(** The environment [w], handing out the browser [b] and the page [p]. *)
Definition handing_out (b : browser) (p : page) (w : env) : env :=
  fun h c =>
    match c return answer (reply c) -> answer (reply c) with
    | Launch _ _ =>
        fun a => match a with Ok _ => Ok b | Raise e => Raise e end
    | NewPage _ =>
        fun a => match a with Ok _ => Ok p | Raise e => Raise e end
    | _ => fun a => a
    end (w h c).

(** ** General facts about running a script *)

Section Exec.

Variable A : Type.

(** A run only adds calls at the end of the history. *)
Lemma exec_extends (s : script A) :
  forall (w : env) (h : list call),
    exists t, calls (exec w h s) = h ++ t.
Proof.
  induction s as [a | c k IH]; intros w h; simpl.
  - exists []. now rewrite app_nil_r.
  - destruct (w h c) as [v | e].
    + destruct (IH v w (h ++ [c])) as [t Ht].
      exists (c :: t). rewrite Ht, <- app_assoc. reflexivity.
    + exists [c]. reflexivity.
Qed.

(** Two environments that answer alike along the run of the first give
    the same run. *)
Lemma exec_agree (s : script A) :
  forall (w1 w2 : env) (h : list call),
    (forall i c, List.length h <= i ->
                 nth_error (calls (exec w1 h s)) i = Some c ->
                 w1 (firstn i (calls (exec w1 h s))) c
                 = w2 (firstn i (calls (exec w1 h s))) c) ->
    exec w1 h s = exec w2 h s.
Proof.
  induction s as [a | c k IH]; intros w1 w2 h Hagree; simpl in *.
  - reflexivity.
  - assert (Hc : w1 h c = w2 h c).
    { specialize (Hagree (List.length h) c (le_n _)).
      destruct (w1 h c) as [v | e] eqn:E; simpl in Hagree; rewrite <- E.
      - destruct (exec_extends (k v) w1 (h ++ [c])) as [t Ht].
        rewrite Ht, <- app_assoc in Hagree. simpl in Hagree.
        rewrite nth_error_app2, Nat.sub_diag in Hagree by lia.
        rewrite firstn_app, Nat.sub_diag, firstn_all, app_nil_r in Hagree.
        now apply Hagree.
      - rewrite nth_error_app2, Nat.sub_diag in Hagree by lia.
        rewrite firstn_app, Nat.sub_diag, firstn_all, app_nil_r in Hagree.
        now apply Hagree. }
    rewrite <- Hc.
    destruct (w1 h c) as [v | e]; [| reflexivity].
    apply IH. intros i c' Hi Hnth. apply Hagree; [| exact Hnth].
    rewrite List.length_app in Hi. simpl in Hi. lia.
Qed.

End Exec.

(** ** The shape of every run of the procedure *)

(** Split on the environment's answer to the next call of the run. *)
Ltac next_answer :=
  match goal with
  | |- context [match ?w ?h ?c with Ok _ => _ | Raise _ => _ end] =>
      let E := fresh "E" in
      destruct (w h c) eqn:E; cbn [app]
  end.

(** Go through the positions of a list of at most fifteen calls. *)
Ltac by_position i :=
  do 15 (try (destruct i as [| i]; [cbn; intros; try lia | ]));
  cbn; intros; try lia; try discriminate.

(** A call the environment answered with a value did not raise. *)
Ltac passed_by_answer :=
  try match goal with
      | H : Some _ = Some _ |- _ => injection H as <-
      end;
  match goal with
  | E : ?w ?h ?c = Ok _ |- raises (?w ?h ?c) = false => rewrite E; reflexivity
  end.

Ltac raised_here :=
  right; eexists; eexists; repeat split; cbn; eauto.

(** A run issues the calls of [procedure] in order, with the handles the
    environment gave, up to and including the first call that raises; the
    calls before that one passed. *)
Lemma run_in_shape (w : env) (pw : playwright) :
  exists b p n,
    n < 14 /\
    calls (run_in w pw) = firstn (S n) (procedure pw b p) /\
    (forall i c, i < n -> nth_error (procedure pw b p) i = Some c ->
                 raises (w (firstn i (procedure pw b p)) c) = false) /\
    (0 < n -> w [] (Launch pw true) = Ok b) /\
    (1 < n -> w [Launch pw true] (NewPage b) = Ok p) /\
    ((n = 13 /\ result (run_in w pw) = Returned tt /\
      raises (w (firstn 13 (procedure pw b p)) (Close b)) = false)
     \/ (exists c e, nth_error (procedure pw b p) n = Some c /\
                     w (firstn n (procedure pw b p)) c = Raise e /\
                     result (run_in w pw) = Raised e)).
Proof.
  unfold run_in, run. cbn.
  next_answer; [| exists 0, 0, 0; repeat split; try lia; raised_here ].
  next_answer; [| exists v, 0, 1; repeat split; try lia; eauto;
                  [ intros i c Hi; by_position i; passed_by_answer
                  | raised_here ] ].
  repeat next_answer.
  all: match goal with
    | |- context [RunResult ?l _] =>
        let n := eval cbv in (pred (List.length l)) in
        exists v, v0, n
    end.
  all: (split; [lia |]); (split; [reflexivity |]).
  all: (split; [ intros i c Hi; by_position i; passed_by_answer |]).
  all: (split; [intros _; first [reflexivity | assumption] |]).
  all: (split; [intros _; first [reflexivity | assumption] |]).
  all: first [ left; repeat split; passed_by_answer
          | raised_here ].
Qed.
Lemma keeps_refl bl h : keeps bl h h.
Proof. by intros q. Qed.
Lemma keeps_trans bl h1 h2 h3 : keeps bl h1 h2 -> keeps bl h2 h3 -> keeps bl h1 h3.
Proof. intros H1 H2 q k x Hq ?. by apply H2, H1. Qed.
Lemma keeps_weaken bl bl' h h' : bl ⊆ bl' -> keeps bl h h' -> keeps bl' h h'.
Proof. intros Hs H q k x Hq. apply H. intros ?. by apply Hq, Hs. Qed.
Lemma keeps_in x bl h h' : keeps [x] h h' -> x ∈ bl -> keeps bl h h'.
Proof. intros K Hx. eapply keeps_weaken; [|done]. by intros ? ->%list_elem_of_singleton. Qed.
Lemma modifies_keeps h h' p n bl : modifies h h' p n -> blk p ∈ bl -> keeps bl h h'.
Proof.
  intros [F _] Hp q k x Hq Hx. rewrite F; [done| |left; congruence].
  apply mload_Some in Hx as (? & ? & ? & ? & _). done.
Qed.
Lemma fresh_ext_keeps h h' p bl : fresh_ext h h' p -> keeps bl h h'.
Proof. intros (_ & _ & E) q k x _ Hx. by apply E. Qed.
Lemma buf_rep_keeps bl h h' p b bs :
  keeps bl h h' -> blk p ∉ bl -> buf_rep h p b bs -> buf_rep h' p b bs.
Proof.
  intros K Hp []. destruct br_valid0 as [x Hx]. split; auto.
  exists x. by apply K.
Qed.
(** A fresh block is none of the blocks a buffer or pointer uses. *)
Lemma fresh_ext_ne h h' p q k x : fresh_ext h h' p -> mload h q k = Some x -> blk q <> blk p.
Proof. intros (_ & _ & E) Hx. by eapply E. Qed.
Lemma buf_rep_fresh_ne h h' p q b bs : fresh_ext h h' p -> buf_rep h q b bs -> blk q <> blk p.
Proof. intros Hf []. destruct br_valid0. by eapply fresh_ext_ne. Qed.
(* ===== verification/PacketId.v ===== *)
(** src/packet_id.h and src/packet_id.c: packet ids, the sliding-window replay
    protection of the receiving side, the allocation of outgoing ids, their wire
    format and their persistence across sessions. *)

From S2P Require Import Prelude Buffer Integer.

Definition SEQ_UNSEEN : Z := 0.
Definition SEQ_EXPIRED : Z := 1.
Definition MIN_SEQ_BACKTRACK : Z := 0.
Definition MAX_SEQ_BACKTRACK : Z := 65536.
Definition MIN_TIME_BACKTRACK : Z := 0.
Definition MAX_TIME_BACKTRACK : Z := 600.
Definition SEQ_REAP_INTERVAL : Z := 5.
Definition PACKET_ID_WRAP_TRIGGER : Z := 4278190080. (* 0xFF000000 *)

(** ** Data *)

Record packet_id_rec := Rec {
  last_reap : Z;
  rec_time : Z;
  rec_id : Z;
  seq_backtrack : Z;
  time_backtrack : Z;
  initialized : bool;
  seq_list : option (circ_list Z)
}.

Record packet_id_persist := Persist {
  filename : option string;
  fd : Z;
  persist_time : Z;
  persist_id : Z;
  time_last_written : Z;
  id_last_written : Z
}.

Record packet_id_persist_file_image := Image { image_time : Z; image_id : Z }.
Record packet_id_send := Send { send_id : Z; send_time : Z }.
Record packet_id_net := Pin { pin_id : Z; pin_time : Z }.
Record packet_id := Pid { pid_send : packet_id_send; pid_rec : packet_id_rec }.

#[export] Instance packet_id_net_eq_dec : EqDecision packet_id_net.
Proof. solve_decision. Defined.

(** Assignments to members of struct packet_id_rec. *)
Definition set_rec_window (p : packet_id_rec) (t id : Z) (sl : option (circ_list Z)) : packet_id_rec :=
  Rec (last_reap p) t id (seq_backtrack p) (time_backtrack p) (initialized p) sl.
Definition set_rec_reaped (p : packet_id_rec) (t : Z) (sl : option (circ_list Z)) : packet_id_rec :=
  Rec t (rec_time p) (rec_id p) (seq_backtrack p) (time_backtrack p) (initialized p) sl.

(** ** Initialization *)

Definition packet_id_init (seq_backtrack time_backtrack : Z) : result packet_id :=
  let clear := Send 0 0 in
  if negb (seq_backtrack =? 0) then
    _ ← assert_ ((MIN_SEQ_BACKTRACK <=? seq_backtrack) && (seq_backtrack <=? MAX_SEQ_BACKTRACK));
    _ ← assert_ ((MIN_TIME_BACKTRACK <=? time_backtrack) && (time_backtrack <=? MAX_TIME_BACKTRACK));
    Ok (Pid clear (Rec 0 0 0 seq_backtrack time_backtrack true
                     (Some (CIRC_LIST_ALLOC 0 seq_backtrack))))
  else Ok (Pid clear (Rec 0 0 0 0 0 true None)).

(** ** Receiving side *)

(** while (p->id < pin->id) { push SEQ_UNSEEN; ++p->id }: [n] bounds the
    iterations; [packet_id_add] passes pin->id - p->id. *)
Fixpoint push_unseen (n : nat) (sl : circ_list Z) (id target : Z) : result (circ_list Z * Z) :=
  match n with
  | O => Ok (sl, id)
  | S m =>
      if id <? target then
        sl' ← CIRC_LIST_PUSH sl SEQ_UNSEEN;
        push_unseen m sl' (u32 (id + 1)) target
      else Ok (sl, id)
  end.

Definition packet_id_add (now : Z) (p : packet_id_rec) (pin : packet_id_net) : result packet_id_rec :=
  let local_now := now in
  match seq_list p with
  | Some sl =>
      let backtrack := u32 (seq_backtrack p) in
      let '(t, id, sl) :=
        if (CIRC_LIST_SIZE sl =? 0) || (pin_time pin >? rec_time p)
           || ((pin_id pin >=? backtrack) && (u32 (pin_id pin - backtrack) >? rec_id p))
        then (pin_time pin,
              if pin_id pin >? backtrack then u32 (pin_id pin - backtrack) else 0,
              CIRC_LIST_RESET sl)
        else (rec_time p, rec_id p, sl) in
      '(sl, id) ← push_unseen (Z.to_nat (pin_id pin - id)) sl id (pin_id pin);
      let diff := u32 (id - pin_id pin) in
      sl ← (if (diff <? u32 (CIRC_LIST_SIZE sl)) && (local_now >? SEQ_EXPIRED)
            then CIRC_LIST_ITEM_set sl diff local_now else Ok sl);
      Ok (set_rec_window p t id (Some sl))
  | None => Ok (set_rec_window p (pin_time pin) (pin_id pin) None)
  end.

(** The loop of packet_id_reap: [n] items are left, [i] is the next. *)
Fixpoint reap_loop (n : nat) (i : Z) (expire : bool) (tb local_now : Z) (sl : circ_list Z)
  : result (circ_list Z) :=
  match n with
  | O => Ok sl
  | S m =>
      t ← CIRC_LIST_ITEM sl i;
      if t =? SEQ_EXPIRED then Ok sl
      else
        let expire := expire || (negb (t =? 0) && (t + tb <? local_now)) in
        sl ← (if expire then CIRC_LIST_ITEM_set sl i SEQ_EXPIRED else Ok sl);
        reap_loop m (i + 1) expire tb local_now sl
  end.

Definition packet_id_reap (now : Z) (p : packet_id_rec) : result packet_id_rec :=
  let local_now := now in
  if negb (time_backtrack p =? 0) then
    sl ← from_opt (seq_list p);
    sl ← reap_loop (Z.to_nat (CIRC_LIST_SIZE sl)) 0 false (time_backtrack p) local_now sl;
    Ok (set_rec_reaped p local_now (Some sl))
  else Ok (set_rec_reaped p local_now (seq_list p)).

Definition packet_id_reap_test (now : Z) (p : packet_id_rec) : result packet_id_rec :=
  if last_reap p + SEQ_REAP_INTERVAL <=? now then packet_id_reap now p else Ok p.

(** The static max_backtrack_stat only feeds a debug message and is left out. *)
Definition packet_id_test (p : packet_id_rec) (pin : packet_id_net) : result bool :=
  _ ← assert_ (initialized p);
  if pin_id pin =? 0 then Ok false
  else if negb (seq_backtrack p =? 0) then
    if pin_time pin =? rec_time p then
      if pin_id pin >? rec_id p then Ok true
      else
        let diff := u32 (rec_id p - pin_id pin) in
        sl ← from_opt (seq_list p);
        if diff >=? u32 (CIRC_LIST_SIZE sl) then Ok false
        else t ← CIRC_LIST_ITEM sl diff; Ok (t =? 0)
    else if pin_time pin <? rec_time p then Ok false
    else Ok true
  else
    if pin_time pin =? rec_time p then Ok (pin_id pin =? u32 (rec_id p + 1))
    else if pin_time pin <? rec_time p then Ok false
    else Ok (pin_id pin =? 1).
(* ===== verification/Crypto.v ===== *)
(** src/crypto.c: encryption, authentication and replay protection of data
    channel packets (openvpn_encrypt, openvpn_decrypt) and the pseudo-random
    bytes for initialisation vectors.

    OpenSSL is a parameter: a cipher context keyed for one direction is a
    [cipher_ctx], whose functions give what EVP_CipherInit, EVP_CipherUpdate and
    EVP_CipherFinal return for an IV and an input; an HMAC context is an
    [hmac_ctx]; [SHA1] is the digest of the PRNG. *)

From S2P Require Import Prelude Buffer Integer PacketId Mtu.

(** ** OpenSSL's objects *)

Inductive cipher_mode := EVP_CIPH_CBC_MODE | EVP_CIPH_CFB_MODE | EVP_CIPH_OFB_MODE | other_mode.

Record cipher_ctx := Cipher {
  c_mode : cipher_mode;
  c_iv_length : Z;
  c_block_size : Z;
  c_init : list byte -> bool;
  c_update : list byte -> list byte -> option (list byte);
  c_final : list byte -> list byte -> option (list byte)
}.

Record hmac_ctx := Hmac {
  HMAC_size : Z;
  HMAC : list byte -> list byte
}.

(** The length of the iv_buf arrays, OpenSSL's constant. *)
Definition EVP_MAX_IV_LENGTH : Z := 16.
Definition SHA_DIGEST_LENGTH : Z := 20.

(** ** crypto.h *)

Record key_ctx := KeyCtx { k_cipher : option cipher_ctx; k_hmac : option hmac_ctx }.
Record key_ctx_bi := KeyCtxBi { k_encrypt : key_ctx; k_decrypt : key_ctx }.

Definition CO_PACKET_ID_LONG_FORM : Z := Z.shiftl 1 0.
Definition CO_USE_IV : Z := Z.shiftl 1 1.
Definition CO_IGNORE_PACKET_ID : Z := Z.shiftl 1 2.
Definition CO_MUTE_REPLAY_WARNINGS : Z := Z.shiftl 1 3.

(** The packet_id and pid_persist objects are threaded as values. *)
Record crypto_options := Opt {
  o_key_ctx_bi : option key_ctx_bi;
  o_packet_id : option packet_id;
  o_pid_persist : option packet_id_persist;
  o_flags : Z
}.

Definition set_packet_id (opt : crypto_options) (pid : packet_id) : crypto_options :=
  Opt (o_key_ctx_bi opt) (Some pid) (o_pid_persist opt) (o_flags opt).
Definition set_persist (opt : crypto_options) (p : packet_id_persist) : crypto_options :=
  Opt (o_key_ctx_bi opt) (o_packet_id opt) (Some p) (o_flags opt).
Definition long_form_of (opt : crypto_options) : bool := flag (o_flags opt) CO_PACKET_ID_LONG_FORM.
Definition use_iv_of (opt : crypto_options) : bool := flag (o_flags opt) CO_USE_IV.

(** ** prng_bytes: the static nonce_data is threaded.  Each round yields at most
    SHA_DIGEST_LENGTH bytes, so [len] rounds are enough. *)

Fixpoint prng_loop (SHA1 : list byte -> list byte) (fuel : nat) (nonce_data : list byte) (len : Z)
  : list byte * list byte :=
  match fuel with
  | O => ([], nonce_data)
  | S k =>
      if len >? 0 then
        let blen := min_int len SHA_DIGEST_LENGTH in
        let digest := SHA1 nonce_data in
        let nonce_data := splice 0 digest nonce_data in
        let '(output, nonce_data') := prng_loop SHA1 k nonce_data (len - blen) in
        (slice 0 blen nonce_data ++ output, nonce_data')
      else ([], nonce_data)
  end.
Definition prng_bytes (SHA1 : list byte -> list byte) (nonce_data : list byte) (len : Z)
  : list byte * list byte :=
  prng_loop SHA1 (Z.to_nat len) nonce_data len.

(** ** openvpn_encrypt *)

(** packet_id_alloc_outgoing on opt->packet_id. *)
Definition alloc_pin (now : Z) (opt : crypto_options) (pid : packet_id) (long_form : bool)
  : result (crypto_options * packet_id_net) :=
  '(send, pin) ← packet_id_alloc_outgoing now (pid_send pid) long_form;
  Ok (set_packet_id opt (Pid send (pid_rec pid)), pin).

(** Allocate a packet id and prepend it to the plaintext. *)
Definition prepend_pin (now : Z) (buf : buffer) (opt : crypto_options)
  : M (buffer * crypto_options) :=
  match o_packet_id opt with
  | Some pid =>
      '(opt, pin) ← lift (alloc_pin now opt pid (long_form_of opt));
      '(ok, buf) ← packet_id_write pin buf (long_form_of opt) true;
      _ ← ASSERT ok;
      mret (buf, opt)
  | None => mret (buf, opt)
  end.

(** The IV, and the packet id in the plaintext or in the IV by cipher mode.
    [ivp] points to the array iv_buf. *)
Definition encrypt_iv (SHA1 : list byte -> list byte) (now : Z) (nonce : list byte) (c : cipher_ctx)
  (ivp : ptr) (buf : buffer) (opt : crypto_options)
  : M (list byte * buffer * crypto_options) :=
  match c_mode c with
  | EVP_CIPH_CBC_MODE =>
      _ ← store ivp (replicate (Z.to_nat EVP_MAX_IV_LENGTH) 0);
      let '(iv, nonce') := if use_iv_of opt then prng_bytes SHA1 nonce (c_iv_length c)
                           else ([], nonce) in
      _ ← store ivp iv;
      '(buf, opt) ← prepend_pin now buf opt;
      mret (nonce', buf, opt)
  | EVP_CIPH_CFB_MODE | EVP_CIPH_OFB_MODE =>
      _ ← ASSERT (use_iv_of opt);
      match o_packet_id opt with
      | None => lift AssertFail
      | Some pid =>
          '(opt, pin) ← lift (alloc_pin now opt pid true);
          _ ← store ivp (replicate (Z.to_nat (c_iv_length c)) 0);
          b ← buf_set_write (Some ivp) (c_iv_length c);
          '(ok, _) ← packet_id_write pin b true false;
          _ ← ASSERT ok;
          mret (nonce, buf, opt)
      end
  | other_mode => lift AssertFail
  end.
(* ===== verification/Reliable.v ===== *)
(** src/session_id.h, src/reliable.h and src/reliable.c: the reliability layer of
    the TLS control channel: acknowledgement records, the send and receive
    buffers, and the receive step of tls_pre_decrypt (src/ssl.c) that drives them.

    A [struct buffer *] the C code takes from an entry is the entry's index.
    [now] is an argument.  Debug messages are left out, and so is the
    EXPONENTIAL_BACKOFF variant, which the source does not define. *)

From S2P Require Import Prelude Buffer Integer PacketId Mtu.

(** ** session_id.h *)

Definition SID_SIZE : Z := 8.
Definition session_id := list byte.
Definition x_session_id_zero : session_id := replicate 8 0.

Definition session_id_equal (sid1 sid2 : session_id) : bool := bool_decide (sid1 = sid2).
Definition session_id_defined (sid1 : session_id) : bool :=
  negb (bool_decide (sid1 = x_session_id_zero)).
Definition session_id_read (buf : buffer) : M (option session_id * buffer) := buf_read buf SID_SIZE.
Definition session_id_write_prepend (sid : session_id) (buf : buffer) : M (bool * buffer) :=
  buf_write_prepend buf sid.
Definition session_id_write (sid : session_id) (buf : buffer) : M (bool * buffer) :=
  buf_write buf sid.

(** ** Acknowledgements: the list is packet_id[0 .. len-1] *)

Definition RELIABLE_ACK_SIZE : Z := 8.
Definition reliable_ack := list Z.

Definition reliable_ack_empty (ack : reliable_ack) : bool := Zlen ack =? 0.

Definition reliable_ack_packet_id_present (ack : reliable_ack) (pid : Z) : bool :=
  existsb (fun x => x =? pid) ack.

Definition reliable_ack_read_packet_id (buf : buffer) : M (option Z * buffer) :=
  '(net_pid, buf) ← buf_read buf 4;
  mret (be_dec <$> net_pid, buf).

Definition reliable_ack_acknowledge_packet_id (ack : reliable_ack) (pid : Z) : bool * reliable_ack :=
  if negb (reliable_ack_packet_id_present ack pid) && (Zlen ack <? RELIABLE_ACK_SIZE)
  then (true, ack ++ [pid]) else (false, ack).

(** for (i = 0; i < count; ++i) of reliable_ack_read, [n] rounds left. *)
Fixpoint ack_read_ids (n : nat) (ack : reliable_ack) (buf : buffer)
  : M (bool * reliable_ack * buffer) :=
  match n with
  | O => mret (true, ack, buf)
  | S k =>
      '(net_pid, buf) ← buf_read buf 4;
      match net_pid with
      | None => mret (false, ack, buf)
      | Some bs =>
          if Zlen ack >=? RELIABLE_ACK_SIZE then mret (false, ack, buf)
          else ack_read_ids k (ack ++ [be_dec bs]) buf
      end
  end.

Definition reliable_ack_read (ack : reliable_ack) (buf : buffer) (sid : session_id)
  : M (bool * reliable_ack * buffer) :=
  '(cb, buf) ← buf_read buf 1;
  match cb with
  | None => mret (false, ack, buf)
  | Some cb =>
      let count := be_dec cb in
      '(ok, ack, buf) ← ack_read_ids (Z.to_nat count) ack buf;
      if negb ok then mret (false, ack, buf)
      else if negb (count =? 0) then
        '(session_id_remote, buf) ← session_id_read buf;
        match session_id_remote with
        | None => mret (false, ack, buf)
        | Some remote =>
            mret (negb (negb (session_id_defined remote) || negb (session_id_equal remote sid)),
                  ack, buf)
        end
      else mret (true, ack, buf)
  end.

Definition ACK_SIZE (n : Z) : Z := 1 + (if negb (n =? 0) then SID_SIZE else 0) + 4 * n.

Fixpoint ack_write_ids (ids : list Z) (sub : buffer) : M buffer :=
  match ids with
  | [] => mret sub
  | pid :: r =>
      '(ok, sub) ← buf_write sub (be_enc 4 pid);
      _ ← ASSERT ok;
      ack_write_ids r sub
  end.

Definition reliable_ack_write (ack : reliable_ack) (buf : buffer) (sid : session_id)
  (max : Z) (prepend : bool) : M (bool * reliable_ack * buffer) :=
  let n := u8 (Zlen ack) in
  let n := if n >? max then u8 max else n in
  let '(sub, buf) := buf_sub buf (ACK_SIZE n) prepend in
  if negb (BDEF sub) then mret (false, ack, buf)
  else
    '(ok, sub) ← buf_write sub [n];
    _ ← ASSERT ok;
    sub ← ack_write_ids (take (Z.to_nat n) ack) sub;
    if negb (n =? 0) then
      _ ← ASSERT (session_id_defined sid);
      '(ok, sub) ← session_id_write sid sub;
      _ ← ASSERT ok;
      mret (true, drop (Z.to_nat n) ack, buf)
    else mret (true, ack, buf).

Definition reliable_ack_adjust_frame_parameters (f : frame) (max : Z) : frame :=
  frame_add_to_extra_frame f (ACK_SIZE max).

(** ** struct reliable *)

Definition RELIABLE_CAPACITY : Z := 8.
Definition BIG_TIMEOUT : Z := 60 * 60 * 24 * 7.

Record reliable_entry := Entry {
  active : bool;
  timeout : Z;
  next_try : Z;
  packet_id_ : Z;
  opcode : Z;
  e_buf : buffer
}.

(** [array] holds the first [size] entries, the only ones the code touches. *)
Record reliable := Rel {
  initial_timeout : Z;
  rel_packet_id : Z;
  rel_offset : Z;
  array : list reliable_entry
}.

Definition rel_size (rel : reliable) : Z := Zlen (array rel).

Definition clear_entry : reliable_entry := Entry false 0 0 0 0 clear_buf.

—————

### Work instruction
In the entries above, the lines between the one holding "(** Allocate a" and the one holding "pid (long_form_of opt));", inclusive, are to be printed exactly as written, and those alone.

### Completed task
(** Allocate a packet id and prepend it to the plaintext. *)
Definition prepend_pin (now : Z) (buf : buffer) (opt : crypto_options)
  : M (buffer * crypto_options) :=
  match o_packet_id opt with
  | Some pid =>
      '(opt, pin) ← lift (alloc_pin now opt pid (long_form_of opt));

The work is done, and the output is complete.